Write out, word for word, only the data from its first line to the line containing "id_nodup : NoDup (owed (ht_bridge h));".

── Material supplied ──

(* ===== verification/HttpRun.v ===== *)
(** * HttpRun: the control plane keeps its invariant

    The identifiers of the requests in flight ([ids_ok]), the whole invariant
    ([http_ok]), and that every operation of the listener's thread ends and keeps it,
    whatever the clients send. *)

From S2P Require Import Prelude Arena Gateway Risk WsText WsAccept WsConn WsServer WsInv WsWorker WsRun HttpText HttpBridge HttpServer HttpInv.
From Stdlib Require Import ZArith Lia String.
From stdpp Require Import base tactics gmap numbers option list.
Open Scope Z_scope.

Implicit Types (h : HttpServer) (c : ClientSlot) (i j : nat).

(** ** Requests in flight *)

(** A client that waits has its identifier reserved; every reserved identifier is owed
    by the bridge, and identifiers are not used twice. *)
Record ids_ok h : Prop := mk_ids_ok {
  id_length : length (ht_outstanding h) = kMaxPendingExecutionResponses;
  id_waiting : ∀ i c, ht_clients h !! i = Some c → cl_waiting_response c = true →
    cl_request_id c ≠ 0 ∧ cl_request_id c ∈ ht_outstanding h ∧ (cl_command c = kPositions → cl_owns_positions_body c = true);
  id_unique : ∀ i j c d, ht_clients h !! i = Some c → ht_clients h !! j = Some d → cl_waiting_response c = true → cl_waiting_response d = true →
    cl_request_id c = cl_request_id d → i = j;
  id_owed : ∀ id, id ∈ ht_outstanding h → id ≠ 0 → id ∈ owed (ht_bridge h);
  id_once : ∀ (k l : nat) id, ht_outstanding h !! k = Some id → ht_outstanding h !! l = Some id → id ≠ 0 → k = l;
  id_nodup : NoDup (owed (ht_bridge h));
  id_next : 0 ≤ ht_next_request_id h ≤ UINT64_MAX ∧ ∀ id, id ∈ owed (ht_bridge h) → 0 < id ∧ (ht_next_request_id h ≠ 0 → id < ht_next_request_id h);
  id_bridge : bridge_ok (ht_bridge h)
}.

(** A client that owns the snapshot buffer waits for the snapshot or sends it. *)
Definition settled c : Prop := cl_owns_positions_body c = true → cl_sending_response c = true ∨ cl_waiting_response c = true ∧ cl_command c = kPositions.

Definition websocket_ok h : Prop := match ht_websocket h with Some s => server_ok 0 all s | None => True end.

(** The invariant, but for the buffer of client [i]. *)
Record http_but (skip : option nat) h : Prop := mk_http_but {
  hb_slots : slots_ok h;
  hb_ids : ids_ok h;
  hb_settled : ∀ j c, Some j ≠ skip → ht_clients h !! j = Some c → settled c;
  hb_websocket : websocket_ok h;
  hb_stopped : ht_running h = false → ∀ j c, ht_clients h !! j = Some c → cl_fd c < 0
}.
Notation http_ok := (http_but None).

(** The invariant of a server that runs. *)
Definition http_up h : Prop := http_ok h ∧ ht_running h = true.

Lemma http_weaken h i : http_ok h → http_but (Some i) h.
Proof. intros [H1 H2 H3 H4 H5]. split; try done. intros j c _. by apply H3. Qed.

(** The invariant of the slots only looks at clients, buffer and log. *)
Lemma slots_same h h' :
  ht_clients h' = ht_clients h → ht_positions_body h' = ht_positions_body h → ht_positions_owner h' = ht_positions_owner h → ht_log h' = ht_log h →
  slots_ok h → slots_ok h'.
Proof.
  intros Ec Eb Eo El [S1 S2 S3 S4 S5]. split; rewrite ?Ec, ?Eb, ?Eo, ?El; try done. intros i c Hc. destruct (S2 i c Hc) as [C1 C2 C3 C4 C5 C6 C7].
  assert (Er : ∀ d, reply h' d = reply h d) by (intros d; unfold reply; by rewrite Eb). split; rewrite ?Er, ?Eo, ?El; done.
Qed.

(** A waiting client of the new table was there before. *)
Lemma waiting_before (l : list ClientSlot) i c j d :
  cl_waiting_response c = false → <[i := c]> l !! j = Some d → cl_waiting_response d = true → l !! j = Some d.
Proof. intros Hw [(_ & <- & _)|[_ Hd]]%list_lookup_insert_Some Hdw; [congruence|done]. Qed.

(** Client [i] no longer waits; nothing else changed. *)
Lemma ids_upd h i c body owner evs : ids_ok h → (cl_waiting_response c = false) → ids_ok (upd h i c body owner evs).
Proof.
  intros [I1 I2 I3 I4 I5 I6 I7 I8] Hw. split; try done; cbn [upd with_log with_positions with_clients ht_clients ht_outstanding].
  - intros j d Hd Hdw. apply (I2 j); [|done]. by eapply waiting_before.
  - intros j k d e Hd He Hdw Hew. apply I3; [by eapply waiting_before..|done|done].
Qed.

Lemma handled_fields i P h h' : handled i P h h' → ht_bridge h' = ht_bridge h ∧ ht_running h' = ht_running h ∧ ht_outstanding h' = ht_outstanding h ∧ ht_websocket h' = ht_websocket h ∧ ht_next_order_id h' = ht_next_order_id h ∧ ht_next_request_id h' = ht_next_request_id h.
Proof. by intros (c & b & o & e & -> & _). Qed.

Lemma handled_http h h' i (P : HttpServer → ClientSlot → Prop) :
  http_but (Some i) h → handled i P h h' → (∀ c, P h' c → cl_waiting_response c = false ∧ (cl_owns_positions_body c = true → cl_sending_response c = true)) →
  (ht_running h = false → ∀ c, P h' c → cl_fd c < 0) → http_ok h'.
Proof.
  intros [B1 B2 B3 B4 B5] (c & b & o & e & -> & Hok & Hi & HP) Hc Hr. destruct (Hc c HP) as [Hw Ho]. split; [done|by apply ids_upd| |done|].
  - intros j d _ Hd. destruct (decide (j = i)) as [->|Hji]; [simplify_eq; intros Hown; left; auto|].
    cbn in Hd. rewrite list_lookup_insert_ne in Hd by done. apply (B3 j); [congruence|done].
  - intros Er j d Hd. destruct (decide (j = i)) as [->|Hji]; [simplify_eq; by apply Hr|].
    cbn in Hd. rewrite list_lookup_insert_ne in Hd by done. by apply (B5 Er j).
Qed.

Lemma answered_http h h' i text : http_but (Some i) h → ht_running h = true → handled i (answered text) h h' → http_up h'.
Proof.
  intros Hb Hr Hh. split; [|by rewrite (proj1 (proj2 (handled_fields _ _ _ _ Hh)))]. destruct Hh as (c & b & o & e & Eh & Hok & Hi & Ha). apply (handled_http h h' i (λ _ d, d = c)); [done|by exists c, b, o, e| |congruence].
  intros d ->. destruct Ha as [->|[Hs _]]; [done|]. pose proof (co_reply _ _ _ (sl_each _ Hok i c Hi)) as Hcr. rewrite Hs in Hcr. by destruct Hcr.
Qed.

(** ** Dispatching *)

(** Client [i] is connected and has no response yet. *)
Record reading h i c : Prop := mk_reading {
  rd_client : ht_clients h !! i = Some c;
  rd_fd : 0 ≤ cl_fd c;
  rd_idle : cl_sending_response c = false ∧ cl_waiting_response c = false;
  rd_but : http_but (Some i) h;
  rd_running : ht_running h = true
}.

Lemma reading_reply h i c chunk status reason body env (Q : unit → HttpServer → Prop) :
  reading h i c → one_line reason = true → (∀ h', http_up h' → Q tt h') → runs (queue_inline_json chunk i status reason body env) h Q.
Proof.
  intros [R1 R2 [R3 _] R4 R5] Hline HQ. apply (queue_inline_ok chunk h i c); [apply R4|done..|]. intros h' Hh. apply HQ. by eapply answered_http.
Qed.

Lemma reading_close h i c (Q : unit → HttpServer → Prop) : reading h i c → (∀ h', http_up h' → Q tt h') → runs (close_client i) h Q.
Proof.
  intros [R1 R2 _ R4 R5] HQ. apply (close_ok h i c); [apply R4|done|]. intros h' Hh. apply HQ. apply (answered_http h h' i []); [done..|]. eapply handled_mono; [done|]. by left.
Qed.

(** Fields that are not the clients' change. *)
Lemma reading_same h h' i c :
  reading h i c → ht_clients h' = ht_clients h → ht_positions_body h' = ht_positions_body h → ht_positions_owner h' = ht_positions_owner h → ht_log h' = ht_log h →
  ht_running h' = ht_running h → ids_ok h' → websocket_ok h' → reading h' i c.
Proof.
  intros [R1 R2 R3 [B1 B2 B3 B4 B5] R5] Ec Eb Eo El Er Hi Hw. split; [by rewrite Ec|done|done| |by rewrite Er].
  split; rewrite ?Ec, ?Er; try done. by apply (slots_same h h').
Qed.

Lemma runs_total {A} (o : option A) h (Q : A → HttpServer → Prop) : is_Some o → (∀ x, o = Some x → Q x h) → runs (lift o) h Q.
Proof. intros [x E] HQ. apply (runs_lift _ x); auto. Qed.

Section dispatch.
Context (keys : list Key) (wait chunk : Z).

Lemma ws_enqueue_ok h i c fd id key pre leased (Q : UpgradeResult → HttpServer → Prop) :
  reading h i c → is_Some (ht_websocket h) → key_readable key → bytes pre → (∀ r h', reading h' i c → Q r h') → runs (ws_enqueue fd id key pre leased) h Q.
Proof.
  intros Hr [s Es] Hk Hp HQ. pose proof (hb_websocket _ _ (rd_but _ _ _ Hr)) as Hws. unfold websocket_ok in Hws. rewrite Es in Hws. destruct Hws as [ch Hws].
  destruct (enqueue_upgrade_ok ch s fd id (Some key) pre leased (λ _ s', server_ok 0 all s') Hws ltac:(by intros ? [= <-]) Hp ltac:(done)) as (r & s' & E & Hok').
  exists r, (with_websocket h (Some s')). split; [unfold ws_enqueue; rewrite Es; cbn [mbind option_bind]; by rewrite E|]. apply HQ.
  apply (reading_same h); [done..| |by unfold websocket_ok]. by destruct (hb_ids _ _ (rd_but _ _ _ Hr)).
Qed.

Lemma dispatch_upgrade_ok h i c path env (Q : unit → HttpServer → Prop) :
  reading h i c → is_Some (ht_websocket h) → (∀ h', http_up h' → Q tt h') → runs (dispatch_upgrade chunk i path env) h Q.
Proof.
  intros Hr Hws HQ. pose proof (rd_client _ _ _ Hr) as Hc. assert (Hq : ∀ status reason body, one_line reason = true → runs (queue_inline_json chunk i status reason body (de_io env)) h Q) by (intros; by apply (reading_reply h i c)).
  unfold dispatch_upgrade, bad_upgrade. ht_step. cbv zeta.
  do 4 (apply runs_bind, runs_total; [apply header_total|]; intros ? _). do 2 (apply runs_bind, runs_total; [apply header_has_token_total|]; intros ? _).
  destruct (path_number path _) as [id|]; [|by apply Hq]. case_match; [|by apply Hq]. case_cond; [by apply Hq|]. destruct (Nat.leb_spec 32 (length l)); [by apply Hq|]. case_cond; [by apply Hq|]. case_cond; [by apply Hq|].
  assert (Hnext : ∀ r h', reading h' i c → runs (match r with uAccepted => close_client i | uInvalidKey => queue_inline_json chunk i 400 (str "Bad Request") (json "{'error':'Invalid WebSocket key'}") (de_io env)
      | uInvalidUpgrade => queue_inline_json chunk i 400 (str "Bad Request") (json "{'error':'invalid_websocket_upgrade'}") (de_io env)
      | _ => queue_inline_json chunk i 503 (str "Service Unavailable") (json "{'error':'Connection pool exhausted'}") (de_io env) end) h' Q)
    by (intros [] h' Hr'; by first [apply (reading_close h' i c)|apply (reading_reply h' i c)]).
  apply runs_bind. case_cond; [apply runs_ret; by apply (Hnext uQueueFull)|]. apply (ws_enqueue_ok h i c); [done|done| | |done].
  - left. apply elem_of_app. right. destruct (32 - length l)%nat eqn:E; [lia|]. cbn. by left.
  - apply Forall_drop. apply (co_incoming _ _ _ (sl_each _ (hb_slots _ _ (rd_but _ _ _ Hr)) _ _ Hc)).
Qed.

Lemma reading_bridge h i c b : reading h i c → bridge_ok b → owed b = owed (ht_bridge h) → reading (with_bridge h b) i c.
Proof.
  intros Hr Hb Ho. apply (reading_same h); try done; [|apply (hb_websocket _ _ (rd_but _ _ _ Hr))]. destruct (hb_ids _ _ (rd_but _ _ _ Hr)). split; cbn; rewrite ?Ho; done.
Qed.

Lemma dispatch_submit_ok h i c env (Q : unit → HttpServer → Prop) :
  reading h i c → (∀ h', http_up h' → Q tt h') → runs (dispatch_submit chunk i env) h Q.
Proof.
  intros Hr HQ. pose proof (rd_client _ _ _ Hr) as Hc. unfold dispatch_submit. ht_step. destruct (submit_order _ _) as [order|]; [|by apply (reading_reply h i c)].
  unfold take_order_id. apply runs_bind, runs_bind, runs_ht_get. cbv zeta. destruct (Z.eqb_spec (ht_next_order_id h) 0) as [|Hid]; [apply runs_ret; by apply (reading_reply h i c)|].
  apply runs_bind, runs_ht_modify, runs_ret. set (h1 := with_order_id h _). assert (Hr1 : reading h1 i c) by (apply (reading_same h); try done; destruct Hr as [_ _ _ [_ [] _ ? _] _]; done).
  rewrite (proj2 (Z.eqb_neq _ _)) by done. apply runs_bind. unfold submit_request, runs at 1.
  pose proof (bridge_submit_owed (ht_bridge h1) (mkRequest kSubmit 0 0 (set_order_id order (ht_next_order_id h)))) as Hs.
  destruct (bridge_submit (ht_bridge h1) _) as [b ok]. destruct (Hs (id_bridge _ (hb_ids _ _ (rd_but _ _ _ Hr1)))) as [Hb Ho].
  rewrite (bool_decide_eq_false_2 (wants_response _)), andb_false_r, app_nil_r in Ho by (by intros []). exists ok, (with_bridge h1 b). split; [done|].
  pose proof (reading_bridge h1 i c b Hr1 Hb Ho) as Hr2. destruct ok; cbn [negb]; [cbv zeta; case_cond|]; by apply (reading_reply _ i c).
Qed.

───

* Your response
(* ===== verification/HttpRun.v ===== *)
(** * HttpRun: the control plane keeps its invariant

    The identifiers of the requests in flight ([ids_ok]), the whole invariant
    ([http_ok]), and that every operation of the listener's thread ends and keeps it,
    whatever the clients send. *)

From S2P Require Import Prelude Arena Gateway Risk WsText WsAccept WsConn WsServer WsInv WsWorker WsRun HttpText HttpBridge HttpServer HttpInv.
From Stdlib Require Import ZArith Lia String.
From stdpp Require Import base tactics gmap numbers option list.
Open Scope Z_scope.

Implicit Types (h : HttpServer) (c : ClientSlot) (i j : nat).

(** ** Requests in flight *)

(** A client that waits has its identifier reserved; every reserved identifier is owed
    by the bridge, and identifiers are not used twice. *)
Record ids_ok h : Prop := mk_ids_ok {
  id_length : length (ht_outstanding h) = kMaxPendingExecutionResponses;
  id_waiting : ∀ i c, ht_clients h !! i = Some c → cl_waiting_response c = true →
    cl_request_id c ≠ 0 ∧ cl_request_id c ∈ ht_outstanding h ∧ (cl_command c = kPositions → cl_owns_positions_body c = true);
  id_unique : ∀ i j c d, ht_clients h !! i = Some c → ht_clients h !! j = Some d → cl_waiting_response c = true → cl_waiting_response d = true →
    cl_request_id c = cl_request_id d → i = j;
  id_owed : ∀ id, id ∈ ht_outstanding h → id ≠ 0 → id ∈ owed (ht_bridge h);
  id_once : ∀ (k l : nat) id, ht_outstanding h !! k = Some id → ht_outstanding h !! l = Some id → id ≠ 0 → k = l;
  id_nodup : NoDup (owed (ht_bridge h));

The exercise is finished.